For any of the formulae described herein, the aryl (when present) can be a C₄-C₃₀ aryl, a C₄-C₂₀ aryl, a C₄-C₁₂ aryl, a C₄-C₁₁ aryl, a C₄-C₉ aryl, a C₅-C₃₀ aryl, a C₅-C₂₀ aryl, a C₅-C₁₂ aryl, a C₅-C₁₁ aryl, a C₅-C₉ aryl, a C₆-C₂₀ aryl, a C₆-C₁₂ aryl, a C₆-C₁₁ aryl, or a C₆-C₉ aryl. It is understood that the aryl can be a heteroaryl, such as a C₄-C₃₀ heteroaryl, a C₄-C₂₀ heteroaryl, a C₄-C₁₂ heteroaryl, a C₄-C₁₁ heteroaryl, a C₄-C₉ heteroaryl, a C₅-C₃₀ heteroaryl, a C₅-C₂₀ heteroaryl, a C₅-C₁₂ heteroaryl, a C₅-C₁₁ heteroaryl, a C₅-C₉ heteroaryl, a C₆-C₃₀ heteroaryl, a C₆-C₂₀ heteroaryl, a C₆-C₁₂ heteroaryl, a C₆-C₁ heteroaryl, or a C₆-C₉ heteroaryl. For any of the formulae described herein, the polyaryl group can be a C₈-C₃₀ polyaryl, a C₈-C₂₀ polyaryl, a C₈-C₁₂ polyaryl, a C₈-C₁₁ polyaryl, a C₁₀-C₃₀ polyaryl, a C₁₀-C₂₀ polyaryl, a C₁₀-C₁₂ polyaryl, a C₁₀-C₁₁ polyaryl, or a C₁₂-C₂₀ polyaryl. It is understood that the aryl can be a polyheteroaryl, such as a C₁₀-C₃₀ polyheteroaryl, a C₁₀-C₂₀ polyheteroaryl, a C₁₀-C₁₂ polyheteroaryl, a C₁₀-C₁₁ polyheteroaryl, or a C₁₂-C₂₀ polyheteroaryl.

Exemplary RhoA inhibitors are presented below.

The compounds described herein may be neutral or may be one or more pharmaceutically acceptable salts, crystalline forms, non-crystalline forms, hydrates, or solvates, or a combination thereof.
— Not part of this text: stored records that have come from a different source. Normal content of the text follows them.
Lemma split_no_slash s : has_slash s = false -> Str.split "/" s = [s].
Proof.
  induction s as [|c s IH]; simpl; [reflexivity|].
  intros H. apply orb_false_iff in H as [Hc Hs].
  rewrite Hc, (IH Hs). reflexivity.
Qed.

Lemma split_slash b : Str.split "/" (String "/" b) = "" :: Str.split "/" b.
Proof. reflexivity. Qed.

Lemma split_append a b :
  has_slash a = false ->
  Str.split "/" (a +:+ String "/" b) = a :: Str.split "/" b.
Proof.
  induction a as [|c a IH]; [reflexivity|].
  rewrite append_cons. simpl.
  intros H. apply orb_false_iff in H as [Hc Hs].
  rewrite Hc, (IH Hs). reflexivity.
Qed.

Lemma join_cons x y l :
  Str.join "/" (x :: y :: l) = x +:+ String "/" (Str.join "/" (y :: l)).
Proof. reflexivity. Qed.

Lemma join_app l1 l2 :
  l1 <> [] -> l2 <> [] ->
  Str.join "/" (l1 ++ l2) = Str.join "/" l1 +:+ String "/" (Str.join "/" l2).
Proof.
  intros H1 H2. induction l1 as [|x l1 IH]; [congruence|].
  destruct l1 as [|y l1].
  - destruct l2 as [|z l2]; [congruence|]. reflexivity.
  - change ((x :: y :: l1) ++ l2) with (x :: y :: (l1 ++ l2)).
    rewrite !join_cons.
    change (y :: l1 ++ l2) with ((y :: l1) ++ l2).
    rewrite IH by discriminate. now rewrite append_assoc.
Qed.

Lemma split_join l :
  Forall (fun s => has_slash s = false) l -> l <> [] ->
  Str.split "/" (Str.join "/" l) = l.
Proof.
  intros Hl Hne. induction Hl as [|x l Hx Hl IH]; [congruence|].
  destruct l as [|y l].
  - now apply split_no_slash.
  - rewrite join_cons, split_append by exact Hx.
    now rewrite IH.
Qed.

Lemma clean_inv seg :
  clean seg = true ->
  String.eqb seg "" = false /\ String.eqb seg "." = false /\
  String.eqb seg ".." = false /\ has_slash seg = false.
Proof.
  unfold clean. rewrite !andb_true_iff, !negb_true_iff. tauto.
Qed.

Lemma clean_no_slash l :
  Forall (fun s => clean s = true) l -> Forall (fun s => has_slash s = false) l.
Proof.
  intros H. eapply Forall_impl; [exact H|].
  intros s Hs. now apply clean_inv in Hs.
Qed.

Lemma normalizeString_clean allowAboveRoot acc segs :
  Forall (fun s => clean s = true) segs ->
  path.normalizeString allowAboveRoot acc segs = rev acc ++ segs.
Proof.
  intros Hsegs. revert acc.
  induction Hsegs as [|seg segs Hseg _ IH]; intros acc; simpl.
  - now rewrite app_nil_r.
  - apply clean_inv in Hseg as (H0 & H1 & H2 & _).
    rewrite H0, H1, H2. simpl. rewrite IH. simpl.
    now rewrite <- app_assoc.
Qed.

Lemma clean_nonempty l :
  Forall (fun s => clean s = true) l -> filter (fun a => a <> "") l = l.
Proof.
  induction 1 as [|s l Hs _ IH]; [reflexivity|].
  rewrite filter_cons_True, IH; [reflexivity|].
  apply clean_inv in Hs as (H0 & _). now apply String.eqb_neq.
Qed.

Lemma join_clean_nonempty l :
  Forall (fun s => clean s = true) l -> l <> [] ->
  String.eqb (Str.join "/" l) "" = false.
Proof.
  intros Hl Hne. destruct Hl as [|x l Hx _]; [congruence|].
  apply clean_inv in Hx as (H0 & _).
  destruct x as [|c x]; [discriminate|].
  destruct l as [|y l]; [exact H0|].
  rewrite join_cons, append_cons. reflexivity.
Qed.

(** The last character of a clean segment is not a separator, so a path
    of clean segments does not end in one. *)
Lemma no_slash_chars s c :
  has_slash s = false -> c ∈ list_ascii_of_string s -> c <> "/"%char.
Proof.
  induction s as [|x s IH]; simpl; intros Hs Hc.
  - now apply elem_of_nil in Hc.
  - apply orb_false_iff in Hs as [Hx Hs].
    apply elem_of_cons in Hc as [-> | Hc]; [|now apply IH].
    intros ->. discriminate.
Qed.

Lemma join_ends_with_last l x :
  exists pre, Str.join "/" (l ++ [x]) = pre +:+ x.
Proof.
  destruct l as [|y l].
  - now exists "".
  - exists (Str.join "/" (y :: l) +:+ "/").
    rewrite join_app by (discriminate || congruence).
    now rewrite append_assoc.
Qed.

Lemma abs_path_no_trailing_separator segs :
  Forall (fun s => clean s = true) segs -> segs <> [] ->
  Str.endsWith (abs_path segs) "/" = false.
Proof.
  intros Hsegs Hne.
  destruct (exists_last Hne) as (l & x & ->).
  apply Forall_app in Hsegs as [_ Hx]. apply List.Forall_inv in Hx.
  apply clean_inv in Hx as (H0 & _ & _ & Hslash).
  unfold Str.endsWith. apply bool_decide_eq_false. intros Hsuf.
  destruct (join_ends_with_last l x) as [pre Hpre].
  unfold abs_path in Hsuf. rewrite Hpre, <- append_assoc, chars_append in Hsuf.
  destruct (list_ascii_of_string x) as [|c cs] eqn:Hx using rev_ind.
  - destruct x; [discriminate H0 | discriminate Hx].
  - clear IHcs. rewrite app_assoc in Hsuf.
    change (list_ascii_of_string "/") with ([] ++ ["/"%char]) in Hsuf.
    apply suffix_snoc_inv_1 in Hsuf.
    apply (no_slash_chars x c Hslash); [|now symmetry].
    rewrite Hx. apply elem_of_app. right. apply list_elem_of_here.
Qed.

Lemma abs_path_not_empty segs : String.eqb (abs_path segs) "" = false.
Proof. reflexivity. Qed.

Lemma abs_path_absolute segs : Str.startsWith (abs_path segs) "/" = true.
Proof.
  unfold Str.startsWith, abs_path. rewrite append_cons. simpl.
  destruct (ascii_dec "/" "/"); [|congruence].
  rewrite append_nil. now destruct (Str.join "/" segs).
Qed.

Lemma abs_path_split segs :
  Str.split "/" (abs_path segs) = "" :: Str.split "/" (Str.join "/" segs).
Proof. reflexivity. Qed.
References to the compounds may refer to the neutral molecule, and/or those additional forms thereof collectively and individually from the context. Pharmaceutically acceptable salts of the compounds include the acid addition and base salts thereof.

Suitable acid addition salts are formed from acids which form non-toxic salts. Examples include the acetate, aspartate, benzoate, besylate, bicarbonate/carbonate, bisulphate/sulphate, borate, camsylate, citrate, edisylate, esylate, formate, fumarate, gluceptate, gluconate, glucuronate, hexafluorophosphate, hibenzate, hydrochloride/chloride, hydrobromide/bromide, hydroiodide/iodide, isethionate, lactate, malate, maleate, malonate, mesylate, methylsulphate, naphthylate, 2-napsylate, nicotinate, nitrate, orotate, oxalate, palmitate, pamoate, phosphate/hydrogen phosphate/dihydrogen phosphate, saccharate, stearate, succinate, tartrate, tosylate and trifluoroacetate salts.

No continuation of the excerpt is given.